The fastq.seqlengths
utility returns the read lengths in an integer
vector with one element per FASTQ record in the input files.
The fastq.geometry
utility is a convenience wrapper around
fastq.seqlengths
that returns an integer vector of length 2
describing the geometry of the FASTQ files. The first integer gives
the total number of FASTQ records in the files and the second element the
common length of the reads (this common length is set to NA
in case
of variable length reads or if no FASTQ record was found). This compact
representation of the geometry can be useful if the FASTQ files are known
to contain fixed length reads.
writeXStringSet
writes an XStringSet object to a file.
Like with readDNAStringSet
and family, only FASTA and FASTQ
files are supported for now.
WARNING: Please be aware that using writeXStringSet
on a
BStringSet object that contains the '\n' (LF) or '\r' (CR)

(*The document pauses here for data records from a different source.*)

Fixpoint is_ancestor (fuel : nat) (h : heap) (this x : Z) : res bool :=
  match fuel with
  | O => Spin
  | S fuel =>
      let! t := impl_at h this in
      if (x =? this) || (x =? defaults t) then Ok true
      else if negb (defaults t =? 0) then is_ancestor fuel h (defaults t) x else Ok false
  end.

(** The fuel of a walk along the defaults: a chain of distinct impls. *)
Definition walk_fuel (h : heap) : nat := S (size (cells h)).

Definition is_masked (h : heap) (this : Z) (header : list Z) (before : Z) : res bool :=
  iterate (walk_fuel h) (fun x =>
    if negb (x =? 0) && negb (x =? before) then
      let! t := impl_at h x in
      match map_find (header_map t) header with
      | Some _ => Ok (inr true)
      | None => Ok (inl (defaults t))
      end
    else Ok (inr false)) this.

Definition get_ancestor_after (h : heap) (this after : Z) : res Z :=
  iterate (walk_fuel h) (fun x =>
    if negb (x =? 0) then
      let! t := impl_at h x in
      if defaults t =? after then Ok (inr x) else Ok (inl (defaults t))
    else Ok (inr 0)) this.

(** ** Collections

    A collection is the value of its [impl] member; an operation that assigns to
    a collection returns the new value. *)

Definition headers_new (h : heap) : heap * Z := impl_t_new h.

(** [headers & operator =(headers const & other)]. *)
Definition copy_assign (h : heap) (impl other : Z) : res (heap * Z) :=
  let! _ := precondition (negb (other =? 0)) "other.impl != nullptr" in
  let! above := if impl =? 0 then Ok false else is_ancestor (walk_fuel h) h impl other in
  let! _ := precondition (negb above) "impl == nullptr || !impl->is_ancestor(other.impl)" in
  let! h := if negb (impl =? 0) then release_ref (walk_fuel h) h impl else Ok h in
  let! h := add_ref h other in
  Ok (h, other).

(** [headers & operator =(headers && other)]: also returns the new value of
    [other]. *)
Definition move_assign (h : heap) (impl other : Z) : res (heap * Z * Z) :=
  let! _ := precondition (negb (other =? 0)) "other.impl != nullptr" in
  let! above := if impl =? 0 then Ok false else is_ancestor (walk_fuel h) h impl other in
  let! _ := precondition (negb above) "impl == nullptr || !impl->is_ancestor(other.impl)" in
  let! h := if negb (impl =? 0) then release_ref (walk_fuel h) h impl else Ok h in
  Ok (h, other, 0).

(** Both the copy and the move constructor start from null and assign the lvalue
    [other], which copies. *)
Definition headers_copy (h : heap) (other : Z) : res (heap * Z) := copy_assign h 0 other.

Definition headers_destroy (h : heap) (impl : Z) : res heap := release_ref (walk_fuel h) h impl.

(** The argument is passed by value: a copy, destroyed on return. *)
Definition get_defaults_from (h : heap) (impl arg : Z) : res heap :=
  let! (h, other) := headers_copy h arg in
  let! _ := precondition (negb (other =? 0)) "h.impl != nullptr" in
  let! above := if impl =? 0 then Ok false else is_ancestor (walk_fuel h) h impl other in
  let! _ := precondition (negb above) "impl == nullptr || !impl->is_ancestor(h.impl)" in
  let! x := impl_at h impl in
  let! h := if negb (defaults x =? 0) then release_ref (walk_fuel h) h (defaults x) else Ok h in
  let! x := impl_at h impl in
  let h := update h impl (with_defaults x other) in
  let! h := add_ref h other in
  headers_destroy h other.

Definition headers_get (m : mem) (h : heap) (impl : Z) (header : str_view) : res (option (list Z)) :=
  if view_bool header then
    let! k := load_range m (begin header) (view_end header) in
    impl_get (walk_fuel h) h impl k
  else Ok None.

Definition headers_contains (m : mem) (h : heap) (impl : Z) (header : str_view) : res header_status :=
  if view_bool header then
    let! k := load_range m (begin header) (view_end header) in
    impl_contains (walk_fuel h) h impl k
  else Ok missing.

Definition headers_set (m : mem) (h : heap) (impl : Z) (header value : str_view) : res heap :=
  if view_bool header then
    let! k := load_range m (begin header) (view_end header) in
    let! v := load_range m (begin value) (view_end value) in
    let! x := impl_at h impl in
    Ok (update h impl (with_map x (map_assign (header_map x) k v)))
  else Ok h.

Definition headers_add (m : mem) (h : heap) (impl : Z) (line : str_view) : res heap :=
  if view_bool line then
    let! i := find_char m (begin line) ":"%ch (view_end line) in
    if negb (i =? 0) then
      headers_set m h impl (view_of_range (begin line) i) (view_of_range i (view_end line))
    else Ok h
  else Ok h.

Definition headers_is_empty (h : heap) (impl : Z) : res bool :=
  iterate (walk_fuel h) (fun x =>
    if negb (x =? 0) then
      let! t := impl_at h x in
      if 0 <? Zlen (header_map t) then Ok (inr false) else Ok (inl (defaults t))
    else Ok (inr true)) impl.

(** The inner loop of [get_header_count]: its iterator hides the count of the
    outer scope, so what is not masked advances the iterator.  An iterator is
    the list of the entries from it to the end; incrementing the end iterator is
    undefined. *)
Definition increment (it : headers_map) : res headers_map :=
  match it with [] => Undef | _ :: it => Ok it end.
Definition count_loop (h : heap) (impl ancestor : Z) (mp : headers_map) : res unit :=
  iterate (S (Datatypes.length mp)) (fun it =>
    match it with
    | [] => Ok (inr tt)
    | (k, _) :: _ =>
        let! masked := is_masked h impl k ancestor in
        let! it := if negb masked then increment it else Ok it in
        let! it := increment it in
        Ok (inl it)
    end) mp.

Definition get_header_count (h : heap) (impl : Z) : res Z :=
  let! ancestor := get_ancestor_after h impl 0 in
  let! _ := iterate (walk_fuel h) (fun ancestor =>
    if negb (ancestor =? 0) && negb (ancestor =? impl) then
      let! t := impl_at h ancestor in
      let! _ := count_loop h impl ancestor (header_map t) in
      let! ancestor := get_ancestor_after h impl ancestor in
      Ok (inl ancestor)
    else Ok (inr tt)) ancestor in
  let! x := impl_at h impl in
  Ok (u32 (Zlen (header_map x))).

(** The loops of [get_header_by_index]: [inl j] after an impl without the header,
    [inr v] when it is found. *)
Fixpoint index_loop (h : heap) (impl ancestor : Z) (mp : headers_map) (i j : Z) : res (Z + list Z) :=
  match mp with
  | [] => Ok (inl j)
  | (k, v) :: mp' =>
      let! masked := is_masked h impl k ancestor in
      if negb masked then
        if j =? i then Ok (inr v) else index_loop h impl ancestor mp' i (u32 (j + 1))
      else index_loop h impl ancestor mp' i j
  end.

Definition by_index_step (h : heap) (impl i : Z) (st : Z * Z) : res (Z * Z + option (list Z)) :=
  let '(ancestor, j) := st in
  if negb (ancestor =? 0) then
    let! t := impl_at h ancestor in
    let! r := index_loop h impl ancestor (header_map t) i j in
    match r with
    | inr v => Ok (inr (Some v))
    | inl j => let! ancestor := get_ancestor_after h impl ancestor in Ok (inl (ancestor, j))
    end
  else Ok (inr None).
Definition get_header_by_index (h : heap) (impl i : Z) : res (option (list Z)) :=
  let! ancestor := get_ancestor_after h impl 0 in
  iterate (walk_fuel h) (by_index_step h impl i) (ancestor, 0).

(** * Specifications *)

(** ** Names *)

(** The names on which the comparison is an order: see [plain_char]. *)
Definition header_name (k : list Z) : Prop := Forall plain_char k /\ no_nul k.
#[export] Instance header_name_dec k : Decision (header_name k).
Proof. unfold header_name, plain_char, no_nul. apply _. Defined.

Definition same_name (a b : list Z) : Prop := map ascii_to_upper_case a = map ascii_to_upper_case b.
#[export] Instance same_name_dec a b : Decision (same_name a b).
Proof. unfold same_name. apply _. Defined.

(** With the chars between 'Z' and 'a', it is not: "a" and "A" are equivalent,
    "A" is less than "_", and "_" is less than "a". *)
Lemma header_order_cycle :
  header_is_less (str "A") (str "a") = false /\ header_is_less (str "a") (str "A") = false /\
  header_is_less (str "A") (str "_") = true /\ header_is_less (str "_") (str "a") = true.
Proof. by vm_compute. Qed.

Definition name_cmp (a b : list Z) : Z := zlex (map ascii_to_upper_case a) (map ascii_to_upper_case b).

Lemma plain_is_char k : Forall plain_char k -> Forall is_char k.
Proof. intros Hk. eapply Forall_impl; [exact Hk|]. by intros c [? _]. Qed.

Lemma name_cmp_spec a b :
  header_name a -> header_name b ->
  ci_cmp (c_str a) (c_str b) = name_cmp a b /\ name_cmp b a = - name_cmp a b /\
  (name_cmp a b = 0 <-> same_name a b).
Proof.
  intros [Ha Ha'] [Hb Hb']. rewrite !c_str_no_nul by done. unfold name_cmp.
  rewrite <- !ci_cmp_zlex by done. split; [done|]. split; [apply ci_cmp_antisym|].
  apply ci_cmp_0; auto using plain_is_char.
Qed.

Lemma name_cmp_trans a b c :
  header_name a -> header_name b -> header_name c ->
  name_cmp a b <= 0 -> name_cmp b c <= 0 ->
  name_cmp a c <= 0 /\ (name_cmp a c = 0 -> name_cmp a b = 0 /\ name_cmp b c = 0).
Proof.
  intros [Ha Ha'] [Hb Hb'] [Hc Hc'].
  apply zlex_trans; apply upper_no_nul; auto using plain_is_char.
Qed.

Definition named (mp : headers_map) : Prop := Forall (fun e => header_name e.1) mp.
#[export] Instance named_dec mp : Decision (named mp).
Proof. unfold named. apply _. Defined.

(** Order facts about the names in the context, for [lia]. *)
Ltac name_facts a b c :=
  let Hab := fresh in let Hbc := fresh in let Hac := fresh in
  pose proof (name_cmp_spec a b ltac:(done) ltac:(done)) as Hab;
  pose proof (name_cmp_spec b c ltac:(done) ltac:(done)) as Hbc;
  pose proof (name_cmp_spec a c ltac:(done) ltac:(done)) as Hac;
  pose proof (name_cmp_trans a b c ltac:(done) ltac:(done) ltac:(done));
  pose proof (name_cmp_trans c b a ltac:(done) ltac:(done) ltac:(done));
  pose proof (name_cmp_trans b a c ltac:(done) ltac:(done) ltac:(done));
  pose proof (name_cmp_trans c a b ltac:(done) ltac:(done) ltac:(done)).

Lemma less_spec a b :
  header_name a -> header_name b -> header_is_less a b = (name_cmp a b <? 0).
Proof. intros Ha Hb. unfold header_is_less. by rewrite (proj1 (name_cmp_spec a b Ha Hb)). Qed.

Lemma decide_same_name {A} a b (x y : A) :
  header_name a -> header_name b ->
  (if decide (same_name a b) then x else y) = if name_cmp a b =? 0 then x else y.
Proof.
  intros Ha Hb. destruct (name_cmp_spec a b Ha Hb) as (_ & _ & E).
  case_decide; destruct (Z.eqb_spec (name_cmp a b) 0); tauto.
Qed.

(** A map behaves as a function of names up to case. *)
Lemma map_find_assign mp key v q :
  named mp -> header_name key -> header_name q ->
  map_find (map_assign mp key v) q = if decide (same_name key q) then Some v else map_find mp q.
Proof.
  intros Hmp Hkey Hq. rewrite decide_same_name by done. induction Hmp as [|[k w] mp Hk Hmp IH]; simpl in *.
  - rewrite !less_spec by done. destruct (name_cmp_spec key q Hkey Hq) as (_ & E & _). ztest; done.
  - rewrite (less_spec k key), (less_spec key k) by done. name_facts k key q.
    destruct (Z.ltb_spec (name_cmp k key) 0), (Z.ltb_spec (name_cmp key k) 0); simpl;
      rewrite ?IH, ?(less_spec k q), ?(less_spec q k), ?(less_spec key q), ?(less_spec q key) by done;
      ztest; done.
Qed.

Lemma map_assign_named mp key v : named mp -> header_name key -> named (map_assign mp key v).
Proof.
  unfold named. intros Hmp Hkey. induction Hmp as [|[k w] mp Hk Hmp IH]; simpl; [by constructor|].
  repeat case_match; repeat (constructor; try done).
Qed.

(** ** Chains of defaults *)

(** The impls from [p] on, each the defaults of the one before, to the last. *)
Fixpoint chain (h : heap) (p : Z) (l : list (Z * impl_t)) : Prop :=
  match l with
  | [] => p = 0
  | (q, x) :: l' => p = q /\ p <> 0 /\ cells h !! p = Some x /\ chain h (defaults x) l'
  end.
#[export] Instance impl_t_eq_dec : EqDecision impl_t.
Proof. solve_decision. Defined.
#[export] Instance chain_dec h p l : Decision (chain h p l).
Proof. revert p. induction l as [|[q x] l IH]; intros p; simpl; apply _. Defined.

Lemma chain_fun h p l l' : chain h p l -> chain h p l' -> l = l'.
Proof.
  revert p l'. induction l as [|[q x] l IH]; intros p [|[q' x'] l']; simpl; try naive_solver.
Qed.

Lemma chain_app h p l l' :
  chain h p (l ++ l') -> exists q, chain h q l' /\ (forall r x l'', l' = (r, x) :: l'' -> q = r).
Proof.
  revert p. induction l as [|[q x] l IH]; intros p; simpl.
  - intros Hl. exists p. split; [done|]. intros r x l'' ->. by destruct Hl.
  - intros (_ & _ & _ & Hl). eauto.
Qed.
(** A closing session with no other step in between is [deactivate]. *)
Lemma deactivate_is_steps c :
  deactivate c false =
  let n := session_count c in
  {| value := value c; session_count := if n =? 0 then u32 (fetch_sub n + 1) else fetch_sub n |}.
Proof. unfold deactivate, fetch_sub. simpl. by destruct (session_count c =? 0). Qed.

Definition counts (t : thread) : Z := if decide (t = in_session) then 1 else 0.

Lemma open_sessions_cons t ts : open_sessions (t :: ts) = counts t + open_sessions ts.
Proof. unfold open_sessions, counts. rewrite filter_cons. case_decide; [rewrite Zlen_cons|]; lia. Qed.

Lemma open_sessions_insert ts : forall i a b, ts !! i = Some a ->
  open_sessions (<[i := b]> ts) = open_sessions ts - counts a + counts b.
Proof.
  induction ts as [|t ts IH]; intros i a b Hi; [done|]. destruct i as [|i]; simpl in *.
  - simplify_eq. rewrite !open_sessions_cons. lia.
  - rewrite !open_sessions_cons, (IH i a b Hi). lia.
Qed.

Lemma open_sessions_bounds ts : 0 <= open_sessions ts <= Zlen ts.
Proof.
  induction ts as [|t ts IH]; [done|]. rewrite open_sessions_cons, Zlen_cons. unfold counts. case_decide; lia.
Qed.

Lemma open_sessions_pos ts i : ts !! i = Some in_session -> 1 <= open_sessions ts.
Proof.
  intros Hi. pose proof (open_sessions_insert ts i _ idle Hi) as H.
  pose proof (open_sessions_bounds (<[i := idle]> ts)). unfold counts in H. simpl in H. lia.
Qed.

Lemma open_sessions_idle k : open_sessions (repeat idle k) = 0.
Proof. induction k; [done|]. simpl. rewrite open_sessions_cons, IHk. done. Qed.

(** What holds in every state reachable without force. *)
Definition counted (s : sessions) : Prop :=
  count s = open_sessions (threads s) /\ undoing ∉ threads s /\ Zlen (threads s) < 2 ^ 32.

Lemma not_undoing_insert (ts : list thread) (i : nat) t : undoing ∉ ts -> t <> undoing -> undoing ∉ <[i := t]> ts.
Proof.
  intros Hts Ht Hin. apply list_elem_of_lookup in Hin as [j Hj].
  apply list_lookup_insert_Some in Hj as [(_ & Hj & _) | [_ Hj]]; [by rewrite Hj in Ht|].
  apply Hts. by eapply list_elem_of_lookup_2.
Qed.

Lemma counted_step s s' : session_step false s s' -> counted s -> counted s'.
Proof.
  unfold counted. destruct 1 as [n ts i Hi | n ts i Hi | n ts i Hi | n ts Hf]; simpl; intros (Hc & Hu & Hl);
    [| |by destruct Hu; eapply list_elem_of_lookup_2|done].
  - pose proof (open_sessions_bounds (<[i := in_session]> ts)) as Hb. rewrite Zlen_insert in *.
    erewrite open_sessions_insert in * by done. change (counts idle) with 0 in *. change (counts in_session) with 1 in *.
    rewrite u32_small by lia. split_and!; [lia|by apply not_undoing_insert|done].
  - pose proof (open_sessions_pos _ _ Hi) as Hp. pose proof (open_sessions_bounds ts).
    zfalse (n =? 0). erewrite open_sessions_insert by done. change (counts idle) with 0. change (counts in_session) with 1.
    unfold fetch_sub. rewrite u32_small by lia. rewrite Zlen_insert. split_and!; [lia|by apply not_undoing_insert|done].
Qed.

Lemma counted_reachable s s' : rtc (session_step false) s s' -> counted s -> counted s'.
Proof. induction 1 as [|s s1 s2 Hstep _ IH]; [done|]. intros Hs. eapply IH, counted_step; eauto. Qed.

Lemma no_sessions_counted k : Z.of_nat k < 2 ^ 32 -> counted (no_sessions k).
Proof.
  intros Hk. unfold counted, no_sessions; simpl. rewrite open_sessions_idle. split; [done|]. split.
  - intros Hin. apply list_elem_of_In, repeat_spec in Hin. done.
  - unfold Zlen. rewrite repeat_length. done.
Qed.

(** C17: However the threads interleave, as long as no session is cancelled by
    force, [session_count] is the number of threads that are in a session, no
    thread ever sees an underflow, and the assignable clock is active exactly
    when there is a session, among less than a million threads. *)
Theorem session_count_exact (k : nat) (s : sessions) :
  rtc (session_step false) (no_sessions k) s -> Z.of_nat k < 1000000 ->
  count s = open_sessions (threads s) /\ undoing ∉ threads s /\
  (is_active_count (count s) = true <-> in_session ∈ threads s).
Proof.
  intros Hr Hk. destruct (counted_reachable _ _ Hr) as (Hc & Hu & _); [apply no_sessions_counted; lia|].
  split; [done|]. split; [done|].
  assert (Zlen (threads s) = Z.of_nat k) as Hlen.
  { clear -Hr. remember (no_sessions k) as s0 eqn:E0.
    assert (Zlen (threads s0) = Z.of_nat k) as H0 by (subst; unfold Zlen; simpl; by rewrite repeat_length).
    clear E0. induction Hr as [|s0 s1 s2 Hs _ IH]; [done|]. apply IH. rewrite <-H0. destruct Hs; simpl; rewrite ?Zlen_insert; done. }
  pose proof (open_sessions_bounds (threads s)) as Hb. unfold is_active_count. rewrite Hc. split.
  - intros Ha. apply andb_prop in Ha as [Ha _]. apply Z.ltb_lt in Ha.
    destruct (decide (in_session ∈ threads s)) as [|Hn]; [done|]. exfalso. unfold open_sessions in Ha.
    destruct (filter (fun t => t = in_session) (threads s)) as [|t l] eqn:E; [done|].
    assert (t ∈ filter (fun t => t = in_session) (threads s)) as Ht by (rewrite E; by left).
    apply list_elem_of_filter in Ht as [-> Ht]. done.
  - intros Hin. apply list_elem_of_lookup in Hin as [i Hi]. apply open_sessions_pos in Hi.
    ztrue (0 <? open_sessions (threads s)). by ztrue (open_sessions (threads s) <? 1000000).
Qed.

Lemma session_count_exact_witness :
  count {| count := 1; threads := [idle; in_session] |} = open_sessions [idle; in_session].
Proof.
  apply (session_count_exact 2 {| count := 1; threads := [idle; in_session] |}); [|lia].
  eapply rtc_l; [apply (step_open _ 0 [idle; idle] 0); done|].
  eapply rtc_l; [apply (step_open _ 1 [in_session; idle] 1); done|].
  eapply rtc_l; [apply (step_close _ 2 [in_session; in_session] 0); done|]. apply rtc_refl.
Defined.

(** With cancelling by force the count is no longer the number of sessions:
    two threads can leave it at 1, and the clock active, when none is in a
    session, because a thread adds back the 1 it subtracted after the count was
    set to 0 again; and a session that ends after it was cancelled closes the
    session another thread has opened since. *)
Theorem force_unbalances_sessions :
  rtc (session_step true) (no_sessions 2) {| count := 1; threads := [idle; idle] |} /\
  is_active_count 1 = true /\
  rtc (session_step true) (no_sessions 2) {| count := 0; threads := [idle; in_session] |} /\
  is_active_count 0 = false.
Proof.
  split_and!; [|done| |done].
  - eapply rtc_l; [apply (step_open _ 0 [idle; idle] 0); done|].
    eapply rtc_l; [apply (step_force _ 1 [in_session; idle]); done|].
    eapply rtc_l; [apply (step_close _ 0 [in_session; idle] 0); done|].
    eapply rtc_l; [apply (step_force _ 4294967295 [undoing; idle]); done|].
    eapply rtc_l; [apply (step_undo _ 0 [undoing; idle] 0); done|]. apply rtc_refl.
  - eapply rtc_l; [apply (step_open _ 0 [idle; idle] 0); done|].
    eapply rtc_l; [apply (step_force _ 1 [in_session; idle]); done|].
    eapply rtc_l; [apply (step_open _ 0 [in_session; idle] 1); done|].
    eapply rtc_l; [apply (step_close _ 1 [in_session; in_session] 0); done|]. apply rtc_refl.
Qed.
Definition push_error (lx : lexer) (i : Z) : lexer :=
  set_error lx (Some {| issue := i; site_line := line_number lx;
                        site_offset := u32 (p lx - line_begin lx) |}).

(** ** Indents *)

Definition push_indent (lx : lexer) (new_indent_width : Z) : res lexer :=
  let idx := u32 (last_stack_insert_idx lx + 1) in
  if idx <? indent_stack_size then
    Ok (set_indent lx (u32 (total_indent_width lx + new_indent_width)) 1 idx
          (<[idx := u8 new_indent_width]> (indent_stack lx)))
  else Undef.

Definition pop_indent (lx : lexer) : res (Z * lexer) :=
  let idx := last_stack_insert_idx lx in
  if EMPTY_INDENT_STACK <? idx then
    match indent_stack lx !! idx with
    | None => Undef
    | Some width =>
        Ok (width, set_indent lx (u32 (total_indent_width lx - width)) (indent_dedent_delta lx)
                     (idx - 1) (indent_stack lx))
    end
  else Ok (0, lx).

(** Returns the width and [inconsistent]. *)
Definition get_indent_width (m : mem) (p e indent_char : Z) : res (Z * Z) :=
  let! (_, value, inconsistent) := iterate (span_fuel p e) (fun '(p, value, inconsistent) =>
    if p <? e then
      let! c := load m p in
      Ok (inl (p + 1, u32 (value + (if c =? TAB then 4 else 1)),
               if (inconsistent =? 0) && negb (c =? indent_char) then p else inconsistent))
    else Ok (inr (p, value, inconsistent))) (p, 0, 0) in
  Ok (value, inconsistent).

Section lexing.
Context (garbage : Z) (pow : double -> double -> double).

Definition get_indent_char (lx : lexer) : Z := to_char (default garbage (indent_stack lx !! 0)).

(** The indent of a line that is not empty. *)
Definition update_indent (m : mem) (lx : lexer) (end_of_indent : Z) : res lexer :=
  let! (indent_width, inconsistent) :=
    get_indent_width m (line_begin lx) end_of_indent (get_indent_char lx) in
  let lx := set_inconsistent lx inconsistent in
  if total_indent_width lx <? indent_width then
    let! lx :=
      if last_stack_insert_idx lx =? NO_INDENT_YET then
        let! c := load m (line_begin lx) in
        Ok (set_indent lx (total_indent_width lx) (indent_dedent_delta lx) EMPTY_INDENT_STACK
              (<[0 := u8 c]> (indent_stack lx)))
      else Ok lx in
    push_indent lx (u32 (indent_width - total_indent_width lx))
  else if indent_width <? total_indent_width lx then
    Ok (set_delta lx (i32 (-1 * i32 (u32 (total_indent_width lx - indent_width)))))
  else Ok lx.

(** One turn of the loop of [scan_beginning_of_line]. *)
Definition scan_line (m : mem) (lx : lexer) : res (lexer + Z * lexer) :=
  let e := text_end lx in
  if p lx <? e then
    let lx := set_line lx (u32 (line_number lx + 1)) (p lx) in
    let! end_of_indent := scan_spaces_and_tabs m (p lx) e in
    if end_of_indent =? e then Ok (inr (e, lx))
    else
      let lx := set_p lx end_of_indent in
      let! c := load m (p lx) in
      if is_line_break c then
        let! q := consume_line_break m (p lx) e in Ok (inl (set_p lx q))
      else
        let! lx := update_indent m lx end_of_indent in Ok (inr (p lx, lx))
  else Ok (inr (p lx, lx)).

Definition scan_beginning_of_line (m : mem) (lx : lexer) : res (Z * lexer) :=
  iterate (span_fuel (p lx) (text_end lx)) (scan_line m) lx.

(** ** Numbers *)

Definition set_possibly_signed_value (tok : token) (negative : bool) (n : Z) : res token :=
  let set v := {| t_type := t_type tok; substr := substr tok; t_value := v |} in
  if negative then
    if i64 n =? - 2 ^ 63 then Undef else Ok (set (vt_signed (-1 * i64 n)))
  else Ok (set (vt_unsigned n)).

Definition token_ends (tok : token) (ty e : Z) : token :=
  {| t_type := ty; substr := end_at (substr tok) e; t_value := t_value tok |}.

(** The part of [get_number_token] from the decimal digits on. *)
Definition get_decimal_token (m : mem) (p e : Z) (floating_point negative : bool)
    (whole_number : Z) (tok : token) : res token :=
  let! c := if negb floating_point && (t_type tok =? tt_none) && (p <? e) then load m p else Ok 0 in
  let! (p, floating_point, value) :=
    if floating_point || ((t_type tok =? tt_none) && (p <? e) && (c =? "."%ch)) then
      let! (p, value) := scan_decimal_digits_post_radix m (p + 1) e in Ok (p, true, value)
    else Ok (p, floating_point, double_of_Z 0) in
  let value := if floating_point : bool then dadd value (double_of_Z whole_number) else value in
  let! c := if p + 1 <? e then load m p else Ok 0 in
  let! (p, floating_point, value) :=
    if (p + 1 <? e) && ((c =? "e"%ch) || (c =? "E"%ch)) then
      let! (p, negative_exponent, exponent) := scan_decimal_number m (p + 1) e in
      let exp := double_of_Z exponent in
      let exp := if negative_exponent then dmul exp (double_of_Z (-1)) else exp in
      let value := dmul value (pow (double_of_Z 10) exp) in
      Ok (p, true, if negative then dmul value (double_of_Z (-1)) else value)
    else Ok (p, floating_point, value) in
  if floating_point : bool then
    Ok {| t_type := tt_floating_point_number; substr := end_at (substr tok) p; t_value := vt_float value |}
  else set_possibly_signed_value (token_ends tok tt_decimal_number p) negative whole_number.

Definition get_number_token (m : mem) (p e : Z) (tok : token) : res token :=
  let! (p, c, negative) := read_sign m p in
  let floating_point := c =? "."%ch in
  if negb floating_point then
    let! prefixed :=
      if (c =? "0"%ch) && (p + 2 <? e) then
        let! c := load m (p + 1) in
        if (c =? "x"%ch) || (c =? "X"%ch) then
          let! (q, n) := scan_hex_digits m (p + 2) e in Ok (Some (q, n, tt_hex_number))
        else if (c =? "b"%ch) || (c =? "B"%ch) then
          let! (q, n) := scan_binary_digits m (p + 2) e in Ok (Some (q, n, tt_binary_number))
        else if ("0"%ch <=? c) && (c <=? "7"%ch) then
          let! (q, n) := scan_octal_digits m (p + 2) e in Ok (Some (q, n, tt_octal_number))
        else Ok None
      else Ok None in
    match prefixed with
    | Some (q, n, ty) => set_possibly_signed_value (token_ends tok ty q) negative n
    | None =>
        let! (p, n) := scan_decimal_digits_pre_radix m p e in
        get_decimal_token m p e false negative n tok
    end
  else get_decimal_token m p e true negative 0 tok.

characters or the FASTA markup characters '>' or ';' is almost
guaranteed to produce a broken FASTA file!
Serializing an XStringSet object with saveXStringSet
is equivalent to using the standard save
mechanism. But it will
try to reduce the size of x
in memory first before calling
save
. Most of the times this leads to a much reduced size on disk.
http://en.wikipedia.org/wiki/FASTA_format
BStringSet, DNAStringSet, RNAStringSet, and AAStringSet objects.
readQualityScaledDNAStringSet
and
writeQualityScaledXStringSet
for reading/writing
a QualityScaledDNAStringSet object (or other
QualityScaledXStringSet derivative) from/to a FASTQ file.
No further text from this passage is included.